**EXERCISE PROMPT:**
Your answer must be a word-for-word copy of the data.

**RECORDS TO USE:**
Lemma less_irrefl x : less x x = false.
Proof using StrictWeakOrder0.
  destruct (less x x) eqn:E; [|done]. rewrite <- E. by apply less_asym.
Qed.

Lemma lessAt_irrefl h i : lessAt h i i = false.
Proof using StrictWeakOrder0. unfold lessAt. case_match; auto using less_irrefl. Qed.

Lemma lessAt_asym h i j : lessAt h i j = true → lessAt h j i = false.
Proof using StrictWeakOrder0.
  unfold lessAt. repeat case_match; auto using less_asym; done.
Qed.

Lemma lessAt_negtrans h i j k :
  j < length h → lessAt h i j = false → lessAt h j k = false → lessAt h i k = false.
Proof using StrictWeakOrder0.
  intros [y Hy]%lookup_lt_is_Some_2. unfold lessAt. rewrite Hy.
  repeat case_match; eauto using less_negtrans.
Qed.

Lemma lessAt_range h i j : lessAt h i j = true → i < length h ∧ j < length h.
Proof using.
  unfold lessAt. destruct (h !! i) eqn:?, (h !! j) eqn:?; try done.
  eauto using lookup_lt_Some.
Qed.

(** ** Sifting up *)

(** Every edge is ordered except the one above [j], and the children of [j]
    are ordered with respect to the parent of [j]. *)
Definition up_inv (h : list A) (j : nat) : Prop :=
  (∀ c, 0 < c → c ≠ j → lessAt h c (parent c) = false) ∧
  (∀ c, 0 < c → 0 < j → parent c = j → lessAt h c (parent j) = false).

Lemma up_inv_step h j :
  j < length h → lessAt h j (parent j) = true → up_inv h j →
  up_inv (swap (parent j) j h) (parent j).
Proof using StrictWeakOrder0.
  intros Hj Hlt [Hedge Hgrand].
  assert (0 < j).
  { destruct j; [|lia]. change (parent 0) with 0 in Hlt. by rewrite lessAt_irrefl in Hlt. }
  pose proof (parent_lt j ltac:(done)) as Hpj.
  set (i := parent j) in *.
  split.
  - intros c Hc Hci. rewrite lessAt_swap by lia. unfold tr.
    pose proof (parent_lt c Hc). specialize (Hedge c Hc).
    destruct (Nat.eqb_spec c i) as [|_]; [done|].
    destruct (Nat.eqb_spec c j) as [->|Hcj].
    { destruct (Nat.eqb_spec (parent j) i) as [_|]; [|done]. by apply lessAt_asym. }
    specialize (Hedge Hcj).
    destruct (Nat.eqb_spec (parent c) i) as [Hpc|].
    { rewrite Hpc in Hedge. apply (lessAt_negtrans _ _ i); [lia|done|by apply lessAt_asym]. }
    destruct (Nat.eqb_spec (parent c) j) as [Hpc|]; [|done]. by apply Hgrand.
  - intros c Hc Hi Hpc. rewrite lessAt_swap by lia. unfold tr.
    pose proof (parent_lt i Hi).
    destruct (Nat.eqb_spec (parent i) i), (Nat.eqb_spec (parent i) j); [lia..|].
    pose proof (parent_lt c Hc).
    destruct (Nat.eqb_spec c i); [lia|].
    destruct (Nat.eqb_spec c j) as [->|Hcj]; [apply Hedge; lia|].
    apply (lessAt_negtrans _ _ i); [lia| |apply Hedge; lia].
    specialize (Hedge c Hc Hcj). by rewrite Hpc in Hedge.
Qed.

**EXERCISE OUTPUT:**
Lemma less_irrefl x : less x x = false.
Proof using StrictWeakOrder0.
  destruct (less x x) eqn:E; [|done]. rewrite <- E. by apply less_asym.
Qed.

Lemma lessAt_irrefl h i : lessAt h i i = false.
Proof using StrictWeakOrder0. unfold lessAt. case_match; auto using less_irrefl. Qed.

Lemma lessAt_asym h i j : lessAt h i j = true → lessAt h j i = false.
Proof using StrictWeakOrder0.
  unfold lessAt. repeat case_match; auto using less_asym; done.
Qed.

Lemma lessAt_negtrans h i j k :
  j < length h → lessAt h i j = false → lessAt h j k = false → lessAt h i k = false.
Proof using StrictWeakOrder0.
  intros [y Hy]%lookup_lt_is_Some_2. unfold lessAt. rewrite Hy.
  repeat case_match; eauto using less_negtrans.
Qed.

Lemma lessAt_range h i j : lessAt h i j = true → i < length h ∧ j < length h.
Proof using.
  unfold lessAt. destruct (h !! i) eqn:?, (h !! j) eqn:?; try done.
  eauto using lookup_lt_Some.
Qed.

(** ** Sifting up *)

(** Every edge is ordered except the one above [j], and the children of [j]
    are ordered with respect to the parent of [j]. *)
Definition up_inv (h : list A) (j : nat) : Prop :=
  (∀ c, 0 < c → c ≠ j → lessAt h c (parent c) = false) ∧
  (∀ c, 0 < c → 0 < j → parent c = j → lessAt h c (parent j) = false).

Lemma up_inv_step h j :
  j < length h → lessAt h j (parent j) = true → up_inv h j →
  up_inv (swap (parent j) j h) (parent j).
Proof using StrictWeakOrder0.
  intros Hj Hlt [Hedge Hgrand].
  assert (0 < j).
  { destruct j; [|lia]. change (parent 0) with 0 in Hlt. by rewrite lessAt_irrefl in Hlt. }
  pose proof (parent_lt j ltac:(done)) as Hpj.
  set (i := parent j) in *.
  split.
  - intros c Hc Hci. rewrite lessAt_swap by lia. unfold tr.
    pose proof (parent_lt c Hc). specialize (Hedge c Hc).
    destruct (Nat.eqb_spec c i) as [|_]; [done|].
    destruct (Nat.eqb_spec c j) as [->|Hcj].
    { destruct (Nat.eqb_spec (parent j) i) as [_|]; [|done]. by apply lessAt_asym. }
    specialize (Hedge Hcj).
    destruct (Nat.eqb_spec (parent c) i) as [Hpc|].
    { rewrite Hpc in Hedge. apply (lessAt_negtrans _ _ i); [lia|done|by apply lessAt_asym]. }
    destruct (Nat.eqb_spec (parent c) j) as [Hpc|]; [|done]. by apply Hgrand.
  - intros c Hc Hi Hpc. rewrite lessAt_swap by lia. unfold tr.
    pose proof (parent_lt i Hi).
    destruct (Nat.eqb_spec (parent i) i), (Nat.eqb_spec (parent i) j); [lia..|].
    pose proof (parent_lt c Hc).
    destruct (Nat.eqb_spec c i); [lia|].
    destruct (Nat.eqb_spec c j) as [->|Hcj]; [apply Hedge; lia|].
    apply (lessAt_negtrans _ _ i); [lia| |apply Hedge; lia].
    specialize (Hedge c Hc Hcj). by rewrite Hpc in Hedge.
Qed.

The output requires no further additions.